Sputnik. Vous savez sans aucun doute que le Président russe Vladimir Poutine vient de prononcer un grand discours annuel sur la problématique actuelle. Pensez-vous que ce discours pourrait influencer la décision européenne ?

Michel Billout. Je n’en suis pas totalement certain. Je pense que les dirigeants de l’Union européenne attendent aujourd’hui des actes plutôt que des discours. Il y a des choses intéressantes dans les paroles de Monsieur Poutine, mais ce sont des actes concrets pour contribuer à stabiliser la situation en Ukraine qui permettront, sans doute, de résoudre les problèmes extrêmement préjudiciables à la Russie comme à l’Union européenne.
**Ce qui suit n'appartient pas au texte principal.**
(** C1.  The column integration raises at the head of its outer loop for
    every sorted sweep set that has a lowest sweep: [range] is applied to
    the azimuth array.  Its cell step does not scale the sum either.  For
    a cell whose lowest element is invalid and whose upper element 5 is
    valid the sum is 5, and the cell of a one-cell grid is left
    not-a-number, not 0.5: what is stored is 0.1 times the grid.  On a
    grid of more cells that store raises, and a valid lowest cell raises
    when its seed is read. *)
Theorem column_integration_does_not_scale_the_sum :
  (forall r e az0 azs rg0 rgs st n_ppi,
     column_integration (mkSorted r e (az0 :: azs) (rg0 :: rgs)) st n_ppi =
     Err TypeError) /\
  shi_cell (one_cell_sweeps false) 2 [[NaN]] 0 0 = Ok [[NaN]] /\
  shi_cell (one_cell_sweeps true) 2 [[NaN]] 0 0 = Err IndexError /\
  setitem_array [[NaN; NaN]; [NaN; NaN]] 0 0
    (grid_map (nmul (Fin 0.1)) [[NaN; NaN]; [NaN; NaN]]) =
  Err (ValueError "setting an array element with a sequence.").
Proof.
  split; [reflexivity|]. split; [|split; reflexivity].
  unfold shi_cell. simpl. rewrite upper_sweep_adds_five. simpl.
  unfold ngtb, nltb, ncmp, Rltb. decide_reals. reflexivity.
Qed.

(** ** No call returns *)

Section NoReturn.

Variable argsort : vec -> list nat.
Variable antenna_to_cartesian : grid -> grid -> grid -> result (grid * grid * grid).
Variable safe_log : num -> num * num.

(** Every call raises, and it leaves the arrays of the caller as they
    were: whatever it wrote is in arrays it created itself. *)
Theorem main_always_raises (a : args) (h : heap) :
  exists t e,
    main argsort antenna_to_cartesian safe_log a h = ((h ++ t)%list, Err e).
Proof.
  unfold main, bindM.
  destruct (compute_shi_raises argsort antenna_to_cartesian a h) as (t & e & ->).
  now exists t, e.
Qed.

End NoReturn.

(** * Further properties *)

(** ** Failures before the sweep loop (lines 59-87) *)

Lemma take_ok_or_index_error {A : Type} (l : list A) (idx : list nat) :
  (exists r, take l idx = Ok r) \/ take l idx = Err IndexError.
Proof.
  unfold take. induction idx as [|i idx IH]; [left; eexists; reflexivity|].
  simpl. rewrite item_of_nat. destruct (l !! i) as [x|]; [|right; reflexivity].
  simpl. destruct IH as [(r & ->) | ->]; [left; eexists; reflexivity|right; reflexivity].
Qed.

Lemma take_out_of_range {A : Type} (l : list A) (idx : list nat) (i : nat) :
  In i idx -> (length l <= i)%nat -> take l idx = Err IndexError.
Proof.
  unfold take. induction idx as [|j idx IH]; [intros []|].
  intros [->|Hin] Hi; simpl; rewrite item_of_nat.
  - rewrite (proj2 (lookup_ge_None l i)) by exact Hi. reflexivity.
  - destruct (l !! j) as [x|]; [|reflexivity]. simpl. now rewrite IH.
Qed.

Section EarlyFailures.

Variable argsort : vec -> list nat.
Variable antenna_to_cartesian : grid -> grid -> grid -> result (grid * grid * grid).
Variable safe_log : num -> num * num.

(** A band other than C and S is rejected before anything else is looked
    at, the levels included; with a band that is accepted, absent levels
    are rejected next.  Neither failure touches the store. *)
Theorem argument_errors_come_first (a : args) (h : heap) :
  (~ In (radar_band a) ["C"; "S"]%string ->
   main argsort antenna_to_cartesian safe_log a h =
   (h, Err (ValueError "radar_band must be a string of value C or S"))) /\
  (In (radar_band a) ["C"; "S"]%string -> levels a = None ->
   main argsort antenna_to_cartesian safe_log a h =
   (h, Err (ValueError "Missing levels data for freezing level and -20C level"))).
Proof.
  split.
  - intros HN. unfold main, compute_shi, bindM, lift, check_arguments. simpl.
    destruct (String.eqb_spec (radar_band a) "C") as [E|_];
      [exfalso; apply HN; left; now rewrite E|].
    destruct (String.eqb_spec (radar_band a) "S") as [E|_];
      [exfalso; apply HN; right; left; now rewrite E|].
    reflexivity.
  - intros HB HL. unfold main, compute_shi, bindM, lift, check_arguments.
    rewrite HL. destruct HB as [<-|[<-|[]]]; reflexivity.
Qed.

(** A volume of no sweep or of one sweep is refused with the exception
    of line 85, whatever the method and the other settings are. *)
Theorem single_sweep_is_refused (a : args) (h : heap) (n : nat) (lv : vec) :
  In (radar_band a) ["C"; "S"]%string ->
  levels a = Some lv -> lv <> [] ->
  n_sweeps a n ->
  Permutation (argsort (elevation_dataset a)) (seq 0 n) ->
  (n <= 1)%nat ->
  main argsort antenna_to_cartesian safe_log a h =
  (h, Err (PyException "Require more than one sweep to calculate MESH")).
Proof.
  intros HB HL Hlv Hn HP Hle.
  unfold main, compute_shi, bindM, lift.
  rewrite (check_arguments_ok a lv HB HL).
  destruct (assign_levels_nonempty lv Hlv) as (ml & ->).
  destruct (sort_by_fixed_angle_ok argsort a n Hn HP) as (s & -> & ->).
  unfold check_sweep_count.
  destruct (n <=? 1)%nat eqn:E1; [reflexivity|].
  apply Nat.leb_gt in E1. lia.
Qed.
Lemma compare_type_trans a b c :
  valid_type a = true -> valid_type b = true -> valid_type c = true ->
  compare_type localeCompare a b <= 0 -> compare_type localeCompare b c <= 0 ->
  compare_type localeCompare a c <= 0.
Proof.
  intros Ha Hb Hc. rewrite !compare_type_le by assumption.
  unfold type_then_name.
  destruct (valid_type_typeOrder a Ha) as (ta & -> & _).
  destruct (valid_type_typeOrder b Hb) as (tb & -> & _).
  destruct (valid_type_typeOrder c Hc) as (tc & -> & _).
  intros [H1|[H1 L1]] [H2|[H2 L2]]; try (left; lia).
  right. split; [lia|]. eapply localeCompare_trans; eassumption.
Qed.

Lemma type_then_name_sorted (l : list area) :
  StronglySorted (fun a b => compare_type localeCompare a b <= 0) l ->
  Forall (fun r => valid_type r = true) l ->
  StronglySorted (type_then_name localeCompare) l.
Proof.
  induction 1 as [|x l Hl IH Hx]; intros Hv; [constructor|].
  apply Forall_cons_iff in Hv as [Vx Vl].
  constructor; [now apply IH|].
  rewrite Forall_forall in Hx, Vl. apply Forall_forall. intros y Hy.
  apply compare_type_le; auto.
Qed.

Lemma sort_switch_type_sorted (R : list area) :
  Forall (fun r => valid_type r = true) R ->
  StronglySorted (fun a b => compare_type localeCompare a b <= 0)
    (sort_switch localeCompare "type" R).
Proof.
  intros HR.
  change (sort_switch localeCompare "type" R)
    with (js_sort (compare_type localeCompare) R).
  apply js_sort_sorted_on with (P := fun r => valid_type r = true);
    [apply compare_type_flip|apply compare_type_trans|exact HR].
Qed.

Lemma sort_switch_sorted_twice (sortBy : string) (R : list area) :
  (sortBy = "type" -> Forall (fun r => valid_type r = true) R) ->
  sort_switch localeCompare sortBy (sort_switch localeCompare sortBy R)
  = sort_switch localeCompare sortBy R.
Proof.
  intros Hvalid.
  remember (sort_switch localeCompare sortBy R) as S eqn:ES.
  unfold sort_switch.
  destruct (String.eqb_spec sortBy "name") as [->|_].
  { apply js_sort_sorted_id. subst S.
    change (sort_switch localeCompare "name" R)
      with (js_sort (compare_name localeCompare) R).
    apply js_sort_sorted; unfold compare_name; intros;
      [apply localeCompare_flip|eapply localeCompare_trans]; eassumption. }
  destruct (String.eqb_spec sortBy "name-desc") as [->|_].
  { apply js_sort_sorted_id. subst S.
    change (sort_switch localeCompare "name-desc" R)
      with (js_sort (compare_name_desc localeCompare) R).
    apply js_sort_sorted; unfold compare_name_desc; intros;
      [apply localeCompare_flip|eapply localeCompare_trans]; eassumption. }
  destruct (String.eqb_spec sortBy "type") as [->|_]; [|reflexivity].
  apply js_sort_sorted_id. subst S. now apply sort_switch_type_sorted, Hvalid.
Qed.
End SortByType.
Commentaire. Selon les rapports de la NSA américaine, des changements sérieux se seraient produits dans le système économique et financier du monde avant 2025. En six ans, le dollar aura perdu son statut de monnaie dominante et sera remplacé par plusieurs monnaies à la fois. Résultat : la stabilité financière des Etats-Unis va dépendre des facteurs externes et leur possibilité de manœuvre sera limitée. En d’autres termes, les Etats-Unis craignent dès aujourd’hui l’apparition de facteurs capables de nuire à leur leadership géopolitique. Voilà pourquoi ils essayent d’obtenir une intégration économique et financière dans la zone euro-atlantique basée, évidemment, sur un scénario américain.

De ce fait, la création d’une zone de libre-échange euro-atlantique pose autant la problématique commerciale que nationale, économique géopolitique et souveraine. Si ces tendances géopolitiques persistent, elles rendront minimes les chances de stabiliser la situation globale, prônée entre-autres par le Président russe Vladimir Poutine.